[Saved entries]
========================================

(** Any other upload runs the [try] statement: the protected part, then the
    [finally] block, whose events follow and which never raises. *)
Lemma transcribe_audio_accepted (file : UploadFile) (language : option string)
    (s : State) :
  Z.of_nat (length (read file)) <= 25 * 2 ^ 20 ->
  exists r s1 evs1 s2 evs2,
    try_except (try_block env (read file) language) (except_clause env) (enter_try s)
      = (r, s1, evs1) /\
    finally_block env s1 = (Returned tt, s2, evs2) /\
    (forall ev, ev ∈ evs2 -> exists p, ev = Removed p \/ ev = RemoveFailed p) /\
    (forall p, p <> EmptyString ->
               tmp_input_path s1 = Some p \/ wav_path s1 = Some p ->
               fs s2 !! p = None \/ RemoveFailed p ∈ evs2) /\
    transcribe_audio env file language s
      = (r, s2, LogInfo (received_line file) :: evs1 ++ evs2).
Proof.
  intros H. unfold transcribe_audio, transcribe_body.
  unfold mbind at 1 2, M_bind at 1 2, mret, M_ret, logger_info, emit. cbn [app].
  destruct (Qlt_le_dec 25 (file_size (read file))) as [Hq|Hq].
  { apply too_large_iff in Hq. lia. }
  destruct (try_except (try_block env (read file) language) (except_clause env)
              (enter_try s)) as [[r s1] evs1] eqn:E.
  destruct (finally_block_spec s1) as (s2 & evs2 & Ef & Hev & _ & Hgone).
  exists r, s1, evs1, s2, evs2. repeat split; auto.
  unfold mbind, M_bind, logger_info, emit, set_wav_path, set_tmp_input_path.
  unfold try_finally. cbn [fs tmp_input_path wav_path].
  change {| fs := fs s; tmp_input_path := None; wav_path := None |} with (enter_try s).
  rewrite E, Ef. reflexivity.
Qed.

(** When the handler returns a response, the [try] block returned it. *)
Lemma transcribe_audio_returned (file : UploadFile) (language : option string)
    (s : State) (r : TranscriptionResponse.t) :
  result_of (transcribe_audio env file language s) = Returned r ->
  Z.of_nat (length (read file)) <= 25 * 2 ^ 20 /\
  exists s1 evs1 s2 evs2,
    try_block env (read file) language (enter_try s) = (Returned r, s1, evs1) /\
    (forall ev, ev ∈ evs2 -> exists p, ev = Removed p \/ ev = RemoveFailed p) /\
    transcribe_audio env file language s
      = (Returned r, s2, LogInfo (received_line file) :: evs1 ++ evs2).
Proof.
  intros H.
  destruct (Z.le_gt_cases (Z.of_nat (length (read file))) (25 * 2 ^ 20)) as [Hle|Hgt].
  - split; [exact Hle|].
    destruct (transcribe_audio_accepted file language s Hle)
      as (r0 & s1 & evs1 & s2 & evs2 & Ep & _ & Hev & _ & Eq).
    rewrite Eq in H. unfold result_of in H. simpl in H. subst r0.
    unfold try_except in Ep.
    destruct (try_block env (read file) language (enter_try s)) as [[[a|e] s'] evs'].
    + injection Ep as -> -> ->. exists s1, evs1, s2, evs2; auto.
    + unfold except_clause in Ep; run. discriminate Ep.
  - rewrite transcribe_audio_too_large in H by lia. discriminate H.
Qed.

========================================

» WHAT IS REQUIRED:
Line by line, retype all of the entries.

» EXPECTED ANSWER:
(** Any other upload runs the [try] statement: the protected part, then the
    [finally] block, whose events follow and which never raises. *)
Lemma transcribe_audio_accepted (file : UploadFile) (language : option string)
    (s : State) :
  Z.of_nat (length (read file)) <= 25 * 2 ^ 20 ->
  exists r s1 evs1 s2 evs2,
    try_except (try_block env (read file) language) (except_clause env) (enter_try s)
      = (r, s1, evs1) /\
    finally_block env s1 = (Returned tt, s2, evs2) /\
    (forall ev, ev ∈ evs2 -> exists p, ev = Removed p \/ ev = RemoveFailed p) /\
    (forall p, p <> EmptyString ->
               tmp_input_path s1 = Some p \/ wav_path s1 = Some p ->
               fs s2 !! p = None \/ RemoveFailed p ∈ evs2) /\
    transcribe_audio env file language s
      = (r, s2, LogInfo (received_line file) :: evs1 ++ evs2).
Proof.
  intros H. unfold transcribe_audio, transcribe_body.
  unfold mbind at 1 2, M_bind at 1 2, mret, M_ret, logger_info, emit. cbn [app].
  destruct (Qlt_le_dec 25 (file_size (read file))) as [Hq|Hq].
  { apply too_large_iff in Hq. lia. }
  destruct (try_except (try_block env (read file) language) (except_clause env)
              (enter_try s)) as [[r s1] evs1] eqn:E.
  destruct (finally_block_spec s1) as (s2 & evs2 & Ef & Hev & _ & Hgone).
  exists r, s1, evs1, s2, evs2. repeat split; auto.
  unfold mbind, M_bind, logger_info, emit, set_wav_path, set_tmp_input_path.
  unfold try_finally. cbn [fs tmp_input_path wav_path].
  change {| fs := fs s; tmp_input_path := None; wav_path := None |} with (enter_try s).
  rewrite E, Ef. reflexivity.
Qed.

(** When the handler returns a response, the [try] block returned it. *)
Lemma transcribe_audio_returned (file : UploadFile) (language : option string)
    (s : State) (r : TranscriptionResponse.t) :
  result_of (transcribe_audio env file language s) = Returned r ->
  Z.of_nat (length (read file)) <= 25 * 2 ^ 20 /\
  exists s1 evs1 s2 evs2,
    try_block env (read file) language (enter_try s) = (Returned r, s1, evs1) /\
    (forall ev, ev ∈ evs2 -> exists p, ev = Removed p \/ ev = RemoveFailed p) /\
    transcribe_audio env file language s
      = (Returned r, s2, LogInfo (received_line file) :: evs1 ++ evs2).
Proof.
  intros H.
  destruct (Z.le_gt_cases (Z.of_nat (length (read file))) (25 * 2 ^ 20)) as [Hle|Hgt].
  - split; [exact Hle|].
    destruct (transcribe_audio_accepted file language s Hle)
      as (r0 & s1 & evs1 & s2 & evs2 & Ep & _ & Hev & _ & Eq).
    rewrite Eq in H. unfold result_of in H. simpl in H. subst r0.
    unfold try_except in Ep.
    destruct (try_block env (read file) language (enter_try s)) as [[[a|e] s'] evs'].
    + injection Ep as -> -> ->. exists s1, evs1, s2, evs2; auto.
    + unfold except_clause in Ep; run. discriminate Ep.
  - rewrite transcribe_audio_too_large in H by lia. discriminate H.
Qed.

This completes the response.